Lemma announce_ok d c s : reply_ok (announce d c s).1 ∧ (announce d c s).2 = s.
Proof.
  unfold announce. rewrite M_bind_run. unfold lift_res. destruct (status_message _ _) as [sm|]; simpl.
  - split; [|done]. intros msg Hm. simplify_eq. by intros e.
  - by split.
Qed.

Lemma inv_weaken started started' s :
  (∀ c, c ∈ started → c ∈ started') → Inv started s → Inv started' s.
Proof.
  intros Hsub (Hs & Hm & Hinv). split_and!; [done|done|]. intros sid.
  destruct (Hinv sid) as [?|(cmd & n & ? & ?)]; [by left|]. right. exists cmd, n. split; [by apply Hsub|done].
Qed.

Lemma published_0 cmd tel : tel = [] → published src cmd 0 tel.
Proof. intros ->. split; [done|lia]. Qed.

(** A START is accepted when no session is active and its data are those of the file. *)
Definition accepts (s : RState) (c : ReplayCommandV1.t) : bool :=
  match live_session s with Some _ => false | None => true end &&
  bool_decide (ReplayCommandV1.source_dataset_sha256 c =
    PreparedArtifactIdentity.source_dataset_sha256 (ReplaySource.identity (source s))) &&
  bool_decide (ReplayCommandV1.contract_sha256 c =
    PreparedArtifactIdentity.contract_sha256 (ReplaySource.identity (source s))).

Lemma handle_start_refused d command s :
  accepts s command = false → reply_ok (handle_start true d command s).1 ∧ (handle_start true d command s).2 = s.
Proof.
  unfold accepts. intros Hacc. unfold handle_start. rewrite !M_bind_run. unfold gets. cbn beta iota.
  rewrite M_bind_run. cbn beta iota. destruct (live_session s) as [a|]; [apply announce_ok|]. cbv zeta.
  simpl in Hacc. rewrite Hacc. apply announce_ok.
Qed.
* * *
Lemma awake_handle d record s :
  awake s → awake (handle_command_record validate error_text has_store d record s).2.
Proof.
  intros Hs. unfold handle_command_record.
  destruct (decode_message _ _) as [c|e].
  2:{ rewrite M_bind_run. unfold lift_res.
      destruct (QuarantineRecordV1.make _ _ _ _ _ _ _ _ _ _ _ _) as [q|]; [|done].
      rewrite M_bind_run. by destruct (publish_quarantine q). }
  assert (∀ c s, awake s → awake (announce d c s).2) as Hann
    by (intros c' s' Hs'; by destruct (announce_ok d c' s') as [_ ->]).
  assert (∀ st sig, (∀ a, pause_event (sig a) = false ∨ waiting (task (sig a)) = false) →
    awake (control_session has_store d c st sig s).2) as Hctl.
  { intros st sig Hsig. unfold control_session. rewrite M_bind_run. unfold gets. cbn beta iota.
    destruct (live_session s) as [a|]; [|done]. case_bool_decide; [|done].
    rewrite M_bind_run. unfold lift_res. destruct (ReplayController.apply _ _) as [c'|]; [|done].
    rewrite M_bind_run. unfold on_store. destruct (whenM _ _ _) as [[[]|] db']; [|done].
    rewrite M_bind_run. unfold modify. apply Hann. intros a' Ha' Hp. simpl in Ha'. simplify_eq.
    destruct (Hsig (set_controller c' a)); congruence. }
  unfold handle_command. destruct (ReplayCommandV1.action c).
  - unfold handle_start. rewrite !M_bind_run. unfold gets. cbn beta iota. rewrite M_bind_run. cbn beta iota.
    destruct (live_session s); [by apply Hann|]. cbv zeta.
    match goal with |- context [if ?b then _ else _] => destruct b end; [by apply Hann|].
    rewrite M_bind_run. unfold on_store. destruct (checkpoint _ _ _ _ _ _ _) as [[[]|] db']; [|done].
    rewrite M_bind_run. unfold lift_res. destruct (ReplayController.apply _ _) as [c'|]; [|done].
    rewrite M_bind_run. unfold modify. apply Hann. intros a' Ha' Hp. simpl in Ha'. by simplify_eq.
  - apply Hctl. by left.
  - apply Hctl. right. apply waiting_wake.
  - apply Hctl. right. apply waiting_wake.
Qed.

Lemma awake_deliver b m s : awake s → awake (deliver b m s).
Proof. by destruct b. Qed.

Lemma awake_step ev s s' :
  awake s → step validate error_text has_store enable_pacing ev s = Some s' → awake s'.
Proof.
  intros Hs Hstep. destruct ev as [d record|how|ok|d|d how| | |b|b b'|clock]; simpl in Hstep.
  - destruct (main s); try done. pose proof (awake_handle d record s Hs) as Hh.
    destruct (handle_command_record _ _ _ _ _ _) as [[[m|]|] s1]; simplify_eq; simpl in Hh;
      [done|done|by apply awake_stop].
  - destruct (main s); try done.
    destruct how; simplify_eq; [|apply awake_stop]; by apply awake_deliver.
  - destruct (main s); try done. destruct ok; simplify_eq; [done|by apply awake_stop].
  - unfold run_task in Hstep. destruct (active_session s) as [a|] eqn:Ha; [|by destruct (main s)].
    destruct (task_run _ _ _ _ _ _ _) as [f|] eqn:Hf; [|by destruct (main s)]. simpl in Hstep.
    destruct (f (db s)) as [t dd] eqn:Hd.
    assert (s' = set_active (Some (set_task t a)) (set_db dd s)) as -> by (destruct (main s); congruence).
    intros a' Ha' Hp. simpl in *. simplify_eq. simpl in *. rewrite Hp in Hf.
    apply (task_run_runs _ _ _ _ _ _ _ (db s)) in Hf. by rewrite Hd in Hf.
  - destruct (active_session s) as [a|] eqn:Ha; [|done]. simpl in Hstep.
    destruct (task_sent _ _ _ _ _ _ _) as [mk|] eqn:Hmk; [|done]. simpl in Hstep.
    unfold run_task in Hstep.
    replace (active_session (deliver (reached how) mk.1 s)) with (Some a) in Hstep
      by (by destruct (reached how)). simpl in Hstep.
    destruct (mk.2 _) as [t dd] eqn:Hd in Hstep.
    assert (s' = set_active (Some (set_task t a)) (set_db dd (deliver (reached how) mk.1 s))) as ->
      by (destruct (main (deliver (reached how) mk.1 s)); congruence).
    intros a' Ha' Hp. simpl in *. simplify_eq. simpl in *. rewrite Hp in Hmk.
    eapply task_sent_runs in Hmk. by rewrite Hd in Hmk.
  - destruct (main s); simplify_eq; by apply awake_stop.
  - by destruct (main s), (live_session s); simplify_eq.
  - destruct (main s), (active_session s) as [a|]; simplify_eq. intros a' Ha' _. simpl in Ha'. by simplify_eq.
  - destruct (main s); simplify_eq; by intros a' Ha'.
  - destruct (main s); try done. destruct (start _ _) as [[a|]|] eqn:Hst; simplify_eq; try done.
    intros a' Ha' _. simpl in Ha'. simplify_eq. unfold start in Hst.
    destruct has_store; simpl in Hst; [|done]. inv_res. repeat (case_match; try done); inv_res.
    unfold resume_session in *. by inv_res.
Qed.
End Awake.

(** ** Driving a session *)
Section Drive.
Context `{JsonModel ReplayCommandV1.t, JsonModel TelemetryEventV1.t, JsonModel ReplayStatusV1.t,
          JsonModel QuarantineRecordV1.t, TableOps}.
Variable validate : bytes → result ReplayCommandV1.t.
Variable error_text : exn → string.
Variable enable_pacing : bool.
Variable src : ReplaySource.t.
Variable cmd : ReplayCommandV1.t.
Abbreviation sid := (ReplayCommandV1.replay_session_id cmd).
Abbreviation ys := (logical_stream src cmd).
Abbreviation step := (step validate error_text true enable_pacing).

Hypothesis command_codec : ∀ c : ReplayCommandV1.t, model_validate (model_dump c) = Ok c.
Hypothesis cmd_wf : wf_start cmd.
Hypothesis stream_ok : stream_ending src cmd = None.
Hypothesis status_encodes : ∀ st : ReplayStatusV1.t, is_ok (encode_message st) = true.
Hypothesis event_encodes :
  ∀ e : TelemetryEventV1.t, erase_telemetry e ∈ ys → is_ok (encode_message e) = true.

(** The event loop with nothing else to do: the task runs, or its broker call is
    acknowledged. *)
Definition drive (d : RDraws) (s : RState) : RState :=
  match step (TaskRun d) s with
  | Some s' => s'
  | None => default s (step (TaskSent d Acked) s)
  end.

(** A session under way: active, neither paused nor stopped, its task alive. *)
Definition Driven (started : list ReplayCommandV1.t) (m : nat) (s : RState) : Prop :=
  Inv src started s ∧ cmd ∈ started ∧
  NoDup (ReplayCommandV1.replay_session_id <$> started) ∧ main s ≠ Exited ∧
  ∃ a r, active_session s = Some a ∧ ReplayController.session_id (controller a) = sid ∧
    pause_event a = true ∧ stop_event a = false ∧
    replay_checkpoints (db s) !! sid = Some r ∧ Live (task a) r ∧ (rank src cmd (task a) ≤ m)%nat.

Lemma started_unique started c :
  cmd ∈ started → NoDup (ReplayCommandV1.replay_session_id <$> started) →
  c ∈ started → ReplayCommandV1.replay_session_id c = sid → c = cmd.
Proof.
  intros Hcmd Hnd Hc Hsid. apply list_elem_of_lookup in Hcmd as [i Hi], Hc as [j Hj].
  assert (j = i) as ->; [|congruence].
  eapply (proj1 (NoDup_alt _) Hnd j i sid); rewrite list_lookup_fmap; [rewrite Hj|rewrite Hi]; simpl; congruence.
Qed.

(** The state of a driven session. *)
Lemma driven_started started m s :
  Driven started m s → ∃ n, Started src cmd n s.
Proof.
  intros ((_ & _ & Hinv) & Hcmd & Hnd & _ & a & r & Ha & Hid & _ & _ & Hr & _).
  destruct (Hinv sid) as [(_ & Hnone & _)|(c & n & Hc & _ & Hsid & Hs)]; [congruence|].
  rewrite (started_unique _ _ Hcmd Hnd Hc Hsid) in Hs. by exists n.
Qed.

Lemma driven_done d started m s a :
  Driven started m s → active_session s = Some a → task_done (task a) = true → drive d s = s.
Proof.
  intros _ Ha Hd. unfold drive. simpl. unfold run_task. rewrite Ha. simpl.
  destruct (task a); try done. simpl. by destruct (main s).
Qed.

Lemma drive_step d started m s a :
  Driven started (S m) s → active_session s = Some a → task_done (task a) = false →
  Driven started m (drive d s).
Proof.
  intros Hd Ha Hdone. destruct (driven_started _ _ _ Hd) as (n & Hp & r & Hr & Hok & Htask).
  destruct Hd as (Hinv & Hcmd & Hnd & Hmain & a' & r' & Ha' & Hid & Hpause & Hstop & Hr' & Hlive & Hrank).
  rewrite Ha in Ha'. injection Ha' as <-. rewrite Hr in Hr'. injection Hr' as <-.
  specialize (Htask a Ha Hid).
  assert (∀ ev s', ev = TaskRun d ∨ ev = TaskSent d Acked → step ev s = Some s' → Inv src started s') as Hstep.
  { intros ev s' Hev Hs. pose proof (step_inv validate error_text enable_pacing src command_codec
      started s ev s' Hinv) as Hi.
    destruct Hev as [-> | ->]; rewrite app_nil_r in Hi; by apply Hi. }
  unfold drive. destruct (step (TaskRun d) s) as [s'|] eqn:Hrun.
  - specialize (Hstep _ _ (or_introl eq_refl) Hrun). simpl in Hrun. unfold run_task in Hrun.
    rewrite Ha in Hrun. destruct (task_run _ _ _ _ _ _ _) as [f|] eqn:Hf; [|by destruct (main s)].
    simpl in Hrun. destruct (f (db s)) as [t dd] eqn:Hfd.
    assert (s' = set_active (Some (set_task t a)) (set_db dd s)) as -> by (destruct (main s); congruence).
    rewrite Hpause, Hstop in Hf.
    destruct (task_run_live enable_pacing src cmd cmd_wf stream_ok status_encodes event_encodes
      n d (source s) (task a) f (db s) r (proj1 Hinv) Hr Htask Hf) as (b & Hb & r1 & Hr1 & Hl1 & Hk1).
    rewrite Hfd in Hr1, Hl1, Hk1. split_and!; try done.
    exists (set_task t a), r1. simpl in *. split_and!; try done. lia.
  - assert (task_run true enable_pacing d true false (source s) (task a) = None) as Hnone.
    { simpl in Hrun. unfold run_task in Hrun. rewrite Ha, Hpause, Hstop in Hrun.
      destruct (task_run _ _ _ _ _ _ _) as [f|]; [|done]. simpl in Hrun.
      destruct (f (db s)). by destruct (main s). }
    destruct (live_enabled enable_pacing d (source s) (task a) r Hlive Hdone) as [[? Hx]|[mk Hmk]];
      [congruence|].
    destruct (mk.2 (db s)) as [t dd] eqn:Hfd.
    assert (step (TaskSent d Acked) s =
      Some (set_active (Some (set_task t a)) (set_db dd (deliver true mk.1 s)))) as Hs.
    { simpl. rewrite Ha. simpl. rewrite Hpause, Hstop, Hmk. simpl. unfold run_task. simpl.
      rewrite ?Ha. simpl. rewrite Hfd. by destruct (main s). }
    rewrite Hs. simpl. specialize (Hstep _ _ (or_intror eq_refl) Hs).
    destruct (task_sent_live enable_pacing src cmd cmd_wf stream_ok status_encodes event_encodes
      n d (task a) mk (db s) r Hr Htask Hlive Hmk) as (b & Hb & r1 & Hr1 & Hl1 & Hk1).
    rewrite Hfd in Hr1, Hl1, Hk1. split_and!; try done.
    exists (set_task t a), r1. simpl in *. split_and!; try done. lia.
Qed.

● **EXERCISE**: Go through the records and count every line with the word "Hnone"; the answer is the number alone.

● **EXERCISE SOLUTION**: 2